═══ DATA LISTING ═══

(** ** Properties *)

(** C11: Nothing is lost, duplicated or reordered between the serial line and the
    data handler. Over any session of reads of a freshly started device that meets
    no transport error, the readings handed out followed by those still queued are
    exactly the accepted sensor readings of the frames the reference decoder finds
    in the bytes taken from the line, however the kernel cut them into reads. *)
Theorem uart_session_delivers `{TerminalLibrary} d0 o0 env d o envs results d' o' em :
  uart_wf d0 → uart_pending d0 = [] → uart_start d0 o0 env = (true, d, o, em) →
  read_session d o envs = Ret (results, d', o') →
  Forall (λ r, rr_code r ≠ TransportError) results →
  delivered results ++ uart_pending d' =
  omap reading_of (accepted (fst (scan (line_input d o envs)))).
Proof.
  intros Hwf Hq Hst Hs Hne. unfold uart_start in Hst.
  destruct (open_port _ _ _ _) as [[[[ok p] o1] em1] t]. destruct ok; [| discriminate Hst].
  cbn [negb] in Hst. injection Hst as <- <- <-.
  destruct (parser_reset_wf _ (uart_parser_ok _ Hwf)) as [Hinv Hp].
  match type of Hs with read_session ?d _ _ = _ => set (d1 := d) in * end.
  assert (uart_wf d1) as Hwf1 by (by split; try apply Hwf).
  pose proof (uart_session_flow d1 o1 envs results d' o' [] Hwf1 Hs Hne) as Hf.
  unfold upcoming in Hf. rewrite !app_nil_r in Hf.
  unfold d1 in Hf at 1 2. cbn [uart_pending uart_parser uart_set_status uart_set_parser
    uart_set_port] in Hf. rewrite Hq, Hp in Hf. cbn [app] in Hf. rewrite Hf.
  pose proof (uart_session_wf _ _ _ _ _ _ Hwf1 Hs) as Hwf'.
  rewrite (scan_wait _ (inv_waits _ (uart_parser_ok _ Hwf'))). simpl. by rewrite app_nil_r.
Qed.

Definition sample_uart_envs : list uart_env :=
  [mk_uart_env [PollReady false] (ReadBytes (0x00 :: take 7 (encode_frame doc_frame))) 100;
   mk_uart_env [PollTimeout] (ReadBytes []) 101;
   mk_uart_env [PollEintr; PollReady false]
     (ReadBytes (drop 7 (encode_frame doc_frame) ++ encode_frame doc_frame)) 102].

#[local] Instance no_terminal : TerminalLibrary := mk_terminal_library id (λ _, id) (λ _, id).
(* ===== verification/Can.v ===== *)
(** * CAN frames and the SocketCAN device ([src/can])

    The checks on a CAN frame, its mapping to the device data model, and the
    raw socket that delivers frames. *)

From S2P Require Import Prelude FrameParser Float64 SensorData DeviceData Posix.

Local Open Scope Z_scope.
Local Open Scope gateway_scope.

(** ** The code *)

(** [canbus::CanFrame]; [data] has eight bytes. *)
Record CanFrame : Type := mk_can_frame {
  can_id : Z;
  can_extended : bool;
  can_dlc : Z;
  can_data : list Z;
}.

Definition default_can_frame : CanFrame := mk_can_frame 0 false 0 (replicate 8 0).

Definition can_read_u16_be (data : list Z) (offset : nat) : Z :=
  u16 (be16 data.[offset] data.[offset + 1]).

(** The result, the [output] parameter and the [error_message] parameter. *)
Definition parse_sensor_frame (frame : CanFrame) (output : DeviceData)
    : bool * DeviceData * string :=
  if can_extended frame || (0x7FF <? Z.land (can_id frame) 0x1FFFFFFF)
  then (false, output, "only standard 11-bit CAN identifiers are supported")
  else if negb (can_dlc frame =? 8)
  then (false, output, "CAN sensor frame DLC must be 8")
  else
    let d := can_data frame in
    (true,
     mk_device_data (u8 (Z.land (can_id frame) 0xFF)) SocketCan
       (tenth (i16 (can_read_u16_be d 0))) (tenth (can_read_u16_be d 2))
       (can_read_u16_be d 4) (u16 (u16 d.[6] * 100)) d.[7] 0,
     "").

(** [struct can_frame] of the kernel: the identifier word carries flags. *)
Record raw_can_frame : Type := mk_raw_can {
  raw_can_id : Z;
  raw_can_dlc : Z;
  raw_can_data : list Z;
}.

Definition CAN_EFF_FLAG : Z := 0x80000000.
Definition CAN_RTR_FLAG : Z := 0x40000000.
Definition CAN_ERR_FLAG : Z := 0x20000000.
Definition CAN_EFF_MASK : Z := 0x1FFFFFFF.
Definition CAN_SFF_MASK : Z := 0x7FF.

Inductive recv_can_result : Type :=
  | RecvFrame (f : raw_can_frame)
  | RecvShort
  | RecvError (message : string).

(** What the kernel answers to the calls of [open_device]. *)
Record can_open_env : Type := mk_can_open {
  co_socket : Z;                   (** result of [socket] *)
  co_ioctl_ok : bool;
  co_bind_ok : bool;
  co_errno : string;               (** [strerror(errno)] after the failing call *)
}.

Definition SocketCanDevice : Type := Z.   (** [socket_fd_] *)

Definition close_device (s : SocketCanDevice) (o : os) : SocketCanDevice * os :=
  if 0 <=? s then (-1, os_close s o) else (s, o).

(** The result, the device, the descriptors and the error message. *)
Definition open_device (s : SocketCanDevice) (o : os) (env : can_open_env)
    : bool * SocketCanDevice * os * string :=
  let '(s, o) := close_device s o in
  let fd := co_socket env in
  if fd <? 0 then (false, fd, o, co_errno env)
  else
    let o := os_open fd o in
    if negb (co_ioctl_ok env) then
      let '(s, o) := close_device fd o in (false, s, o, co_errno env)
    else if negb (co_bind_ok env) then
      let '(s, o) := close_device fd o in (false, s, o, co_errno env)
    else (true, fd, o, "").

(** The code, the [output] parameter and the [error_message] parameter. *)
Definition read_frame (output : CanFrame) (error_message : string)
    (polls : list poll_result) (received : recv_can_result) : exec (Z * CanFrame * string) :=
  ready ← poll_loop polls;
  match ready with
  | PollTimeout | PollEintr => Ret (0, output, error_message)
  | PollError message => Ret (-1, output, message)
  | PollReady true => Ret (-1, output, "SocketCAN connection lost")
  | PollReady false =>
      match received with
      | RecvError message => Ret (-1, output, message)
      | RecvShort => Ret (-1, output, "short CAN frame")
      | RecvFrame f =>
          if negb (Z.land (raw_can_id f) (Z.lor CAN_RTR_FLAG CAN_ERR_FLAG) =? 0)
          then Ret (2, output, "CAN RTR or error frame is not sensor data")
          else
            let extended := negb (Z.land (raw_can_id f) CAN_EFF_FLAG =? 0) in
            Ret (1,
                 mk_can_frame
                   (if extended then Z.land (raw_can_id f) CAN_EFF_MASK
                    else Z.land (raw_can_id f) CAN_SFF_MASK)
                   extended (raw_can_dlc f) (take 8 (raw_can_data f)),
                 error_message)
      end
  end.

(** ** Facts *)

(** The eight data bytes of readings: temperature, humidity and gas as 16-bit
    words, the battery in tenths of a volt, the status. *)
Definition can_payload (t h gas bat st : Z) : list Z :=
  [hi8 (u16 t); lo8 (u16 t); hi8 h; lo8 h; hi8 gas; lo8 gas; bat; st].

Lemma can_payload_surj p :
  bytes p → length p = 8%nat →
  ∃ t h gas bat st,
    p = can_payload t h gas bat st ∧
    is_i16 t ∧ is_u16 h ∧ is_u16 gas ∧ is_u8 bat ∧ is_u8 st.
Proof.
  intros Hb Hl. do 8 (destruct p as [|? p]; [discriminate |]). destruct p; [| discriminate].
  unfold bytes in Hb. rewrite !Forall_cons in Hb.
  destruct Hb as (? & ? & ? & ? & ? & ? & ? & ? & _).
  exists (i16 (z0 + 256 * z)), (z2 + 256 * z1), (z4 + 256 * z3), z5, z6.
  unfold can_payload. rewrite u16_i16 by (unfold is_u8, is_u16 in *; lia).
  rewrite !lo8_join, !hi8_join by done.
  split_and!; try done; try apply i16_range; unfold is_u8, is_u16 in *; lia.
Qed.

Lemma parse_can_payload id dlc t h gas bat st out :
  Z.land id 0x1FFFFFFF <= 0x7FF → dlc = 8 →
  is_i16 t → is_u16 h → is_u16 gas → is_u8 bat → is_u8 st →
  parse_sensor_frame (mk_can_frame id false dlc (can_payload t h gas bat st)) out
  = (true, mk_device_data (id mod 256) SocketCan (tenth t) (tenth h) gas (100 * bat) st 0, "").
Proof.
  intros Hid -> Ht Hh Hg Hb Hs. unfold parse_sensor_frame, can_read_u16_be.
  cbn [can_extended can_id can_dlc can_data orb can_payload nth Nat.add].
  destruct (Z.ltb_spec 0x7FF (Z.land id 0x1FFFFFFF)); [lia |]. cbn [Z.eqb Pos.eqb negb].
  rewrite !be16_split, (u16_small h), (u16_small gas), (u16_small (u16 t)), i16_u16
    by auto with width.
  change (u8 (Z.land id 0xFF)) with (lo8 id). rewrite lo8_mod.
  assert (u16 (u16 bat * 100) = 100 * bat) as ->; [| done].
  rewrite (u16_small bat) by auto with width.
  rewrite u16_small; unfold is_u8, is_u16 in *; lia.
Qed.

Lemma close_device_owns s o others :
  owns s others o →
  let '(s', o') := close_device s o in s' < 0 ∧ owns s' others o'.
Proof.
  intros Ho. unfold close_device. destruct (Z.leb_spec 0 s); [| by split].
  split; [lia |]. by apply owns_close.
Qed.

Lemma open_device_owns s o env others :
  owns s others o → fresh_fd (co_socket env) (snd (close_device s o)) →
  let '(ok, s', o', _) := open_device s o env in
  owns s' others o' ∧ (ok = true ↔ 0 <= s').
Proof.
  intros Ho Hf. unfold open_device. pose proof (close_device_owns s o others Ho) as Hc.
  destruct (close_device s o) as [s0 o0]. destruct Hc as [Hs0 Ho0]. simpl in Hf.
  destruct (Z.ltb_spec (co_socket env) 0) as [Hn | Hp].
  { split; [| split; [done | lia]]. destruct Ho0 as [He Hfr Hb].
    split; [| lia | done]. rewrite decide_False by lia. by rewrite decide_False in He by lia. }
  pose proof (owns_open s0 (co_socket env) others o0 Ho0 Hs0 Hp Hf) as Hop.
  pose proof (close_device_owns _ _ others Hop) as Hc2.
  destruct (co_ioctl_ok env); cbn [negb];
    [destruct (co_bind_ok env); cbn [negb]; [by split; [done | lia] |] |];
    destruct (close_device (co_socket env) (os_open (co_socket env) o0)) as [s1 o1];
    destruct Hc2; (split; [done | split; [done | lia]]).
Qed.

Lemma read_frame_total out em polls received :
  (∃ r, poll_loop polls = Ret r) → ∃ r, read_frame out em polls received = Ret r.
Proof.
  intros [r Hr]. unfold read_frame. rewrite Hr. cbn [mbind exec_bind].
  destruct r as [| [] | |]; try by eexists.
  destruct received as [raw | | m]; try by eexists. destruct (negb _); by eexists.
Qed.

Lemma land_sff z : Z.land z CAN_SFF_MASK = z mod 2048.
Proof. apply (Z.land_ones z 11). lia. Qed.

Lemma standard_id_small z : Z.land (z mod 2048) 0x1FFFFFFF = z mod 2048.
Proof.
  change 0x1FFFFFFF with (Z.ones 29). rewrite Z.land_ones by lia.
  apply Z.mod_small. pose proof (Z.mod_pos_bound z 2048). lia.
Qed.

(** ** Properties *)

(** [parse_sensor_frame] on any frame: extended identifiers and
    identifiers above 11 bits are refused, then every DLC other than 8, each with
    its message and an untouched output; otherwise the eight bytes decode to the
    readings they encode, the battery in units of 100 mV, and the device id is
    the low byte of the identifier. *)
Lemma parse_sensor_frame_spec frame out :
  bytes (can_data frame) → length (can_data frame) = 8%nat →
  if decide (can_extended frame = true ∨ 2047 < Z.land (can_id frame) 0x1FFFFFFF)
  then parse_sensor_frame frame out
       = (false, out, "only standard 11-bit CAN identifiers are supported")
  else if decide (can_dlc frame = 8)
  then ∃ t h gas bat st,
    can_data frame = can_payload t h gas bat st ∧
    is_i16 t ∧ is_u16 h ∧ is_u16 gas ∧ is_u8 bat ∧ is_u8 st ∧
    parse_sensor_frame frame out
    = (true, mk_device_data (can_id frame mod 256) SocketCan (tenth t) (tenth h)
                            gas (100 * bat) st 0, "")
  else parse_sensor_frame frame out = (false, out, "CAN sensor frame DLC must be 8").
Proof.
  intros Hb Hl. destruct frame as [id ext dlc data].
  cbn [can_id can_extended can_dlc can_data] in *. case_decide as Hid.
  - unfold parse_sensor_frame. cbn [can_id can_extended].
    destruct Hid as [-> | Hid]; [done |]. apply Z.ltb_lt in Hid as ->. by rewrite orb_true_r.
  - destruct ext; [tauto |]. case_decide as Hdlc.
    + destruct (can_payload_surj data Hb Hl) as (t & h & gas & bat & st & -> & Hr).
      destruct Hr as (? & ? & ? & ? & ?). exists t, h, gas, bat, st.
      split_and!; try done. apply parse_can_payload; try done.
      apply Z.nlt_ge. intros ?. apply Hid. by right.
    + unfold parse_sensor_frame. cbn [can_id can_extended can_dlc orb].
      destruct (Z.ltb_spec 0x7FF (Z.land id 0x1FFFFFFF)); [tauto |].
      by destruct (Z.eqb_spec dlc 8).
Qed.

═══

Each line from the first line of the listing through the line with "pose proof (uart_session_wf" must be output exactly, both ends included, and no other line may appear.

## [TASK RESULT]
(** ** Properties *)

(** C11: Nothing is lost, duplicated or reordered between the serial line and the
    data handler. Over any session of reads of a freshly started device that meets
    no transport error, the readings handed out followed by those still queued are
    exactly the accepted sensor readings of the frames the reference decoder finds
    in the bytes taken from the line, however the kernel cut them into reads. *)
Theorem uart_session_delivers `{TerminalLibrary} d0 o0 env d o envs results d' o' em :
  uart_wf d0 → uart_pending d0 = [] → uart_start d0 o0 env = (true, d, o, em) →
  read_session d o envs = Ret (results, d', o') →
  Forall (λ r, rr_code r ≠ TransportError) results →
  delivered results ++ uart_pending d' =
  omap reading_of (accepted (fst (scan (line_input d o envs)))).
Proof.
  intros Hwf Hq Hst Hs Hne. unfold uart_start in Hst.
  destruct (open_port _ _ _ _) as [[[[ok p] o1] em1] t]. destruct ok; [| discriminate Hst].
  cbn [negb] in Hst. injection Hst as <- <- <-.
  destruct (parser_reset_wf _ (uart_parser_ok _ Hwf)) as [Hinv Hp].
  match type of Hs with read_session ?d _ _ = _ => set (d1 := d) in * end.
  assert (uart_wf d1) as Hwf1 by (by split; try apply Hwf).
  pose proof (uart_session_flow d1 o1 envs results d' o' [] Hwf1 Hs Hne) as Hf.
  unfold upcoming in Hf. rewrite !app_nil_r in Hf.
  unfold d1 in Hf at 1 2. cbn [uart_pending uart_parser uart_set_status uart_set_parser
    uart_set_port] in Hf. rewrite Hq, Hp in Hf. cbn [app] in Hf. rewrite Hf.
  pose proof (uart_session_wf _ _ _ _ _ _ Hwf1 Hs) as Hwf'.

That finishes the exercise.